Aim of the task: Given the material below, output exactly the lines from the line with "(* ===== verification/Daemon.v ===== *)" to the line with "TomlValue : Type;", both ends included, and no other lines.

Records:
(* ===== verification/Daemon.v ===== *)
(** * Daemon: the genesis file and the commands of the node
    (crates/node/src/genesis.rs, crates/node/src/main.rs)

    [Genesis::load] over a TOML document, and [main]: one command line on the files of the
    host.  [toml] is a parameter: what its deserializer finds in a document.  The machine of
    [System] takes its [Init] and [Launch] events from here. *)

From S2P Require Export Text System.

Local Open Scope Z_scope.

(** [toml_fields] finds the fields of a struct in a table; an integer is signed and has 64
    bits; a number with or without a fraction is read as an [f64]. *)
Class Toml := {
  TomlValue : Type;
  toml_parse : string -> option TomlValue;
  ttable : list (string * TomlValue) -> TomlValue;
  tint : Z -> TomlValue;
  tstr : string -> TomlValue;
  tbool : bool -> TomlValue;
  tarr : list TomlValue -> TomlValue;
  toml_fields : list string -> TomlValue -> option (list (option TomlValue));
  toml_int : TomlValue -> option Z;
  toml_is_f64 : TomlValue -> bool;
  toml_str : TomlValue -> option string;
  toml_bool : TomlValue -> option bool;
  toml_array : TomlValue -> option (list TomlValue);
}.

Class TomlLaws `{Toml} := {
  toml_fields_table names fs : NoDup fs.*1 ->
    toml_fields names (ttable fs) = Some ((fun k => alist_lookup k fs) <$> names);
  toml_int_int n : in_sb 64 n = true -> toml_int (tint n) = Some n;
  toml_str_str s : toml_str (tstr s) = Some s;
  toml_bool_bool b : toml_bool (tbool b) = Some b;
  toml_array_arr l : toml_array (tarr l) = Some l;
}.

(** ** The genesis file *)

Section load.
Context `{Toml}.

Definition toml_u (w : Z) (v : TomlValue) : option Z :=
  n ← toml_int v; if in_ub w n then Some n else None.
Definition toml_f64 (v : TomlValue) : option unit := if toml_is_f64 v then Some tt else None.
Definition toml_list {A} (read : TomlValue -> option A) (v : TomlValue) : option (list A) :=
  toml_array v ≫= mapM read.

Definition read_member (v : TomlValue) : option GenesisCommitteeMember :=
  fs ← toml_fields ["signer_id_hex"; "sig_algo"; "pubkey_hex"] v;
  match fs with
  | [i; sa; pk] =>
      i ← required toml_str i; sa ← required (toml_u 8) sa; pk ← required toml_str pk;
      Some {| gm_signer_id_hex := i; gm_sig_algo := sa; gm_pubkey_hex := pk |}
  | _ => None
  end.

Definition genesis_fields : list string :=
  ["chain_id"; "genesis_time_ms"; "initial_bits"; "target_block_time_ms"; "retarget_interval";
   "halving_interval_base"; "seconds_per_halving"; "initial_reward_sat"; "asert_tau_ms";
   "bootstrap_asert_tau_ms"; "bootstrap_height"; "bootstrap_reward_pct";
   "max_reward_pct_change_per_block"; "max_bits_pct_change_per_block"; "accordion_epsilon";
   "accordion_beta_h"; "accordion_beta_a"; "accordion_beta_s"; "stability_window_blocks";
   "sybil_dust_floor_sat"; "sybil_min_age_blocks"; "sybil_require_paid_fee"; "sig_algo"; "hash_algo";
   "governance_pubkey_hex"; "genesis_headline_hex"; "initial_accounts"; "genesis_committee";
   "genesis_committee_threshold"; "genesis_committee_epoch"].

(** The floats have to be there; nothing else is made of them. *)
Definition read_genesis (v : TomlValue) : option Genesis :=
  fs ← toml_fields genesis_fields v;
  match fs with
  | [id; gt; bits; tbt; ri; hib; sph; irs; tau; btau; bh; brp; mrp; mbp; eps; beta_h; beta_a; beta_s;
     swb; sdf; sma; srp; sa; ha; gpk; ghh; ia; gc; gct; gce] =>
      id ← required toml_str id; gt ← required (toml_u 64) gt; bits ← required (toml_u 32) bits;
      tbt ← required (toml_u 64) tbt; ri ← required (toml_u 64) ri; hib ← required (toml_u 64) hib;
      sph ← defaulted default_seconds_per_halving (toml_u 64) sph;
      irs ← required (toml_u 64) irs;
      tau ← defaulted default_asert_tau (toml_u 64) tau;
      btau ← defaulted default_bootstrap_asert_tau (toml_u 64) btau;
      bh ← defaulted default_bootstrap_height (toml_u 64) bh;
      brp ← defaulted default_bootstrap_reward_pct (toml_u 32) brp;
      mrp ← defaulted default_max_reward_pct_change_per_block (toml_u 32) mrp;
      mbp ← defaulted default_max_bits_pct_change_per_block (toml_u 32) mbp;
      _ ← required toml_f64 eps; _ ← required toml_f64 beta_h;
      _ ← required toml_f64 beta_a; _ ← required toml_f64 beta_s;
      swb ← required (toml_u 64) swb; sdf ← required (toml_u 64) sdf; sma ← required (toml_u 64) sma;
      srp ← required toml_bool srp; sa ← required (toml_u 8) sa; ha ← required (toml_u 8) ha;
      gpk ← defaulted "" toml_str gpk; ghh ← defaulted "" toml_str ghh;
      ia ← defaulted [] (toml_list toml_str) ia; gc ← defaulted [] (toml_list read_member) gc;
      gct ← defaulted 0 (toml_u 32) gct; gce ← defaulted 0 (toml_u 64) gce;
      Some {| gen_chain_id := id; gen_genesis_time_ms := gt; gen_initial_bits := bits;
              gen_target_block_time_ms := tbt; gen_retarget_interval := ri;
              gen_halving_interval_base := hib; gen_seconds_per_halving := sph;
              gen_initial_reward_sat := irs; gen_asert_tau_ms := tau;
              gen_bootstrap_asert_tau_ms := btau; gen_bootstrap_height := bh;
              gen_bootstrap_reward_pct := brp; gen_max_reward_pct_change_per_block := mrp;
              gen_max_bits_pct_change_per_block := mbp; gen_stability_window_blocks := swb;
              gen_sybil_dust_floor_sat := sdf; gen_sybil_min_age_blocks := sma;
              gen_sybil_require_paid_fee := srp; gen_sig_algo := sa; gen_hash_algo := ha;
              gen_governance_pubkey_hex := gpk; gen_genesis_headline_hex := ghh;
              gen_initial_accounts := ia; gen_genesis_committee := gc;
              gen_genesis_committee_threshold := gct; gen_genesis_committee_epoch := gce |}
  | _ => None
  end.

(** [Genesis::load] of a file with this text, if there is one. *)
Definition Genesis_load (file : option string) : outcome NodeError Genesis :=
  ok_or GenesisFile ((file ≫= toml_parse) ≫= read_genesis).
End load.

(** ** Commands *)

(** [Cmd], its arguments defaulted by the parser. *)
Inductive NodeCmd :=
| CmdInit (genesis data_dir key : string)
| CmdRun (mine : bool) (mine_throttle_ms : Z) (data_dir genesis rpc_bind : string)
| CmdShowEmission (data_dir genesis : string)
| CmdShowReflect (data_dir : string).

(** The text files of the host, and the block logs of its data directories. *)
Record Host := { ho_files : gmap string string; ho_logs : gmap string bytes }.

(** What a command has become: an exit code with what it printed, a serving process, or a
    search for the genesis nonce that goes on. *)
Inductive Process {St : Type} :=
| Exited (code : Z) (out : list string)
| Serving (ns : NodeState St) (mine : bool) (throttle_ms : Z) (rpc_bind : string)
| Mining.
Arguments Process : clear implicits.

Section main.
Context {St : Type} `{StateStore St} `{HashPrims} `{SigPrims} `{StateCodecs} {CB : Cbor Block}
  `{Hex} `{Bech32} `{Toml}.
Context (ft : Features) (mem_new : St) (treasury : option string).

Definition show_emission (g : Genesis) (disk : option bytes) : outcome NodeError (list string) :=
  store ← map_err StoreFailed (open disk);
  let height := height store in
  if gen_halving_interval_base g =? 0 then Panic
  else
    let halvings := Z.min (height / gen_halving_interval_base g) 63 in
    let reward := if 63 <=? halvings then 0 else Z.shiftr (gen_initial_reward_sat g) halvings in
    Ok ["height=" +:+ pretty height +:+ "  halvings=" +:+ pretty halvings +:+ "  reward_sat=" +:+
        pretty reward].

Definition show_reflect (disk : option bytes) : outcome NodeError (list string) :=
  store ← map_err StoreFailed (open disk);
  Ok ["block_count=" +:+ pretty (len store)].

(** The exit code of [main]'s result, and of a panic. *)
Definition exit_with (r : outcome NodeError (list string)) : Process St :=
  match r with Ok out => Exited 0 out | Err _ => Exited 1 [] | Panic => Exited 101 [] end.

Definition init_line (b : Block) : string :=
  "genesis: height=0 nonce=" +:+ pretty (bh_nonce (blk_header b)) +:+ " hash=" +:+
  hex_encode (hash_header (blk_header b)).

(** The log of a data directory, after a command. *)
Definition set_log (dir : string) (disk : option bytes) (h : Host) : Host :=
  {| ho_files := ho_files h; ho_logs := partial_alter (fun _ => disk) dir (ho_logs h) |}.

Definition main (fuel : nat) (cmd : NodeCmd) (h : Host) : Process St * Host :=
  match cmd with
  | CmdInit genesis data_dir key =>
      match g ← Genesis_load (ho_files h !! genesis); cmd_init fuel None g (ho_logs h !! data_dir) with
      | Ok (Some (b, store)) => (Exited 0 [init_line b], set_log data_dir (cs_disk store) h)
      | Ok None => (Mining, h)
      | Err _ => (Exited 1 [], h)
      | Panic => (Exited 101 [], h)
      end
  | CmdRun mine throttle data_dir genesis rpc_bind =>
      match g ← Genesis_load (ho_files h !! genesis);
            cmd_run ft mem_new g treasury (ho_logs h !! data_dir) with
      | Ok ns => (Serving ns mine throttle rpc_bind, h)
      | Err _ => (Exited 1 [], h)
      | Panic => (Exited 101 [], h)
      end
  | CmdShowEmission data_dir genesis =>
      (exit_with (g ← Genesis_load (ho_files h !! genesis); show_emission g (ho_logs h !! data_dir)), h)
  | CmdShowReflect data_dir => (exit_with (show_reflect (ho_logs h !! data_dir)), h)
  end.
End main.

--

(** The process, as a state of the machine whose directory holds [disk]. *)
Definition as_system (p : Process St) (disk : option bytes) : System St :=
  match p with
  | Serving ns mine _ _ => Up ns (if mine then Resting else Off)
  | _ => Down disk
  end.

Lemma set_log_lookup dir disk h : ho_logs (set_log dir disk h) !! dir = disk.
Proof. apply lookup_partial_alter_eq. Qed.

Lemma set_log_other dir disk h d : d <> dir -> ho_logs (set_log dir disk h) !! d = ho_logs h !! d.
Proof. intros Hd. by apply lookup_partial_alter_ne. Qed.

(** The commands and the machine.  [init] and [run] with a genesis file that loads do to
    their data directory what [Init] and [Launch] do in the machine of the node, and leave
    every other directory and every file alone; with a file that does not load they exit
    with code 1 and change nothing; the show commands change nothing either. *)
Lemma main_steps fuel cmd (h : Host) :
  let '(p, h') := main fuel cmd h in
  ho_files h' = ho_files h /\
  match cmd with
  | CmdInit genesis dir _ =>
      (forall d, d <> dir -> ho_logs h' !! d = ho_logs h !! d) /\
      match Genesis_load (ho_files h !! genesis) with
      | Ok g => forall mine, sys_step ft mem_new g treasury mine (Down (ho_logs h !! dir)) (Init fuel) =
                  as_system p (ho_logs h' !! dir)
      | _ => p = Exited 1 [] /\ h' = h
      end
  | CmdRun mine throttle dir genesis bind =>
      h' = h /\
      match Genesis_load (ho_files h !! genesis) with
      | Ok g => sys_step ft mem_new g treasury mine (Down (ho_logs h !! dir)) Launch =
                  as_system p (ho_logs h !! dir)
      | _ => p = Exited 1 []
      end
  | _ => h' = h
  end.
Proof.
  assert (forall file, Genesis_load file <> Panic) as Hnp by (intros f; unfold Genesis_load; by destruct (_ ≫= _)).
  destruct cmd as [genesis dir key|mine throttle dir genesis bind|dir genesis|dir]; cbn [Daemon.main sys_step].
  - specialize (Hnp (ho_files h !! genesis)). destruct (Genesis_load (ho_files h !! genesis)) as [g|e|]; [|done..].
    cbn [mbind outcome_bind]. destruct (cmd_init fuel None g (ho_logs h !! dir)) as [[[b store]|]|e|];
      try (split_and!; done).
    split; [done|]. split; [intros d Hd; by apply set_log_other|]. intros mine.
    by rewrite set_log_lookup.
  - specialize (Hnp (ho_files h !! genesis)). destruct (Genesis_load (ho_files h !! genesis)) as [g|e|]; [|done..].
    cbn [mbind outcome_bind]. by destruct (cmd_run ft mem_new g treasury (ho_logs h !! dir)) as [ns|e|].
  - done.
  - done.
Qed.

Expected output:
(* ===== verification/Daemon.v ===== *)
(** * Daemon: the genesis file and the commands of the node
    (crates/node/src/genesis.rs, crates/node/src/main.rs)

    [Genesis::load] over a TOML document, and [main]: one command line on the files of the
    host.  [toml] is a parameter: what its deserializer finds in a document.  The machine of
    [System] takes its [Init] and [Launch] events from here. *)

From S2P Require Export Text System.

Local Open Scope Z_scope.

(** [toml_fields] finds the fields of a struct in a table; an integer is signed and has 64
    bits; a number with or without a fraction is read as an [f64]. *)
Class Toml := {
  TomlValue : Type;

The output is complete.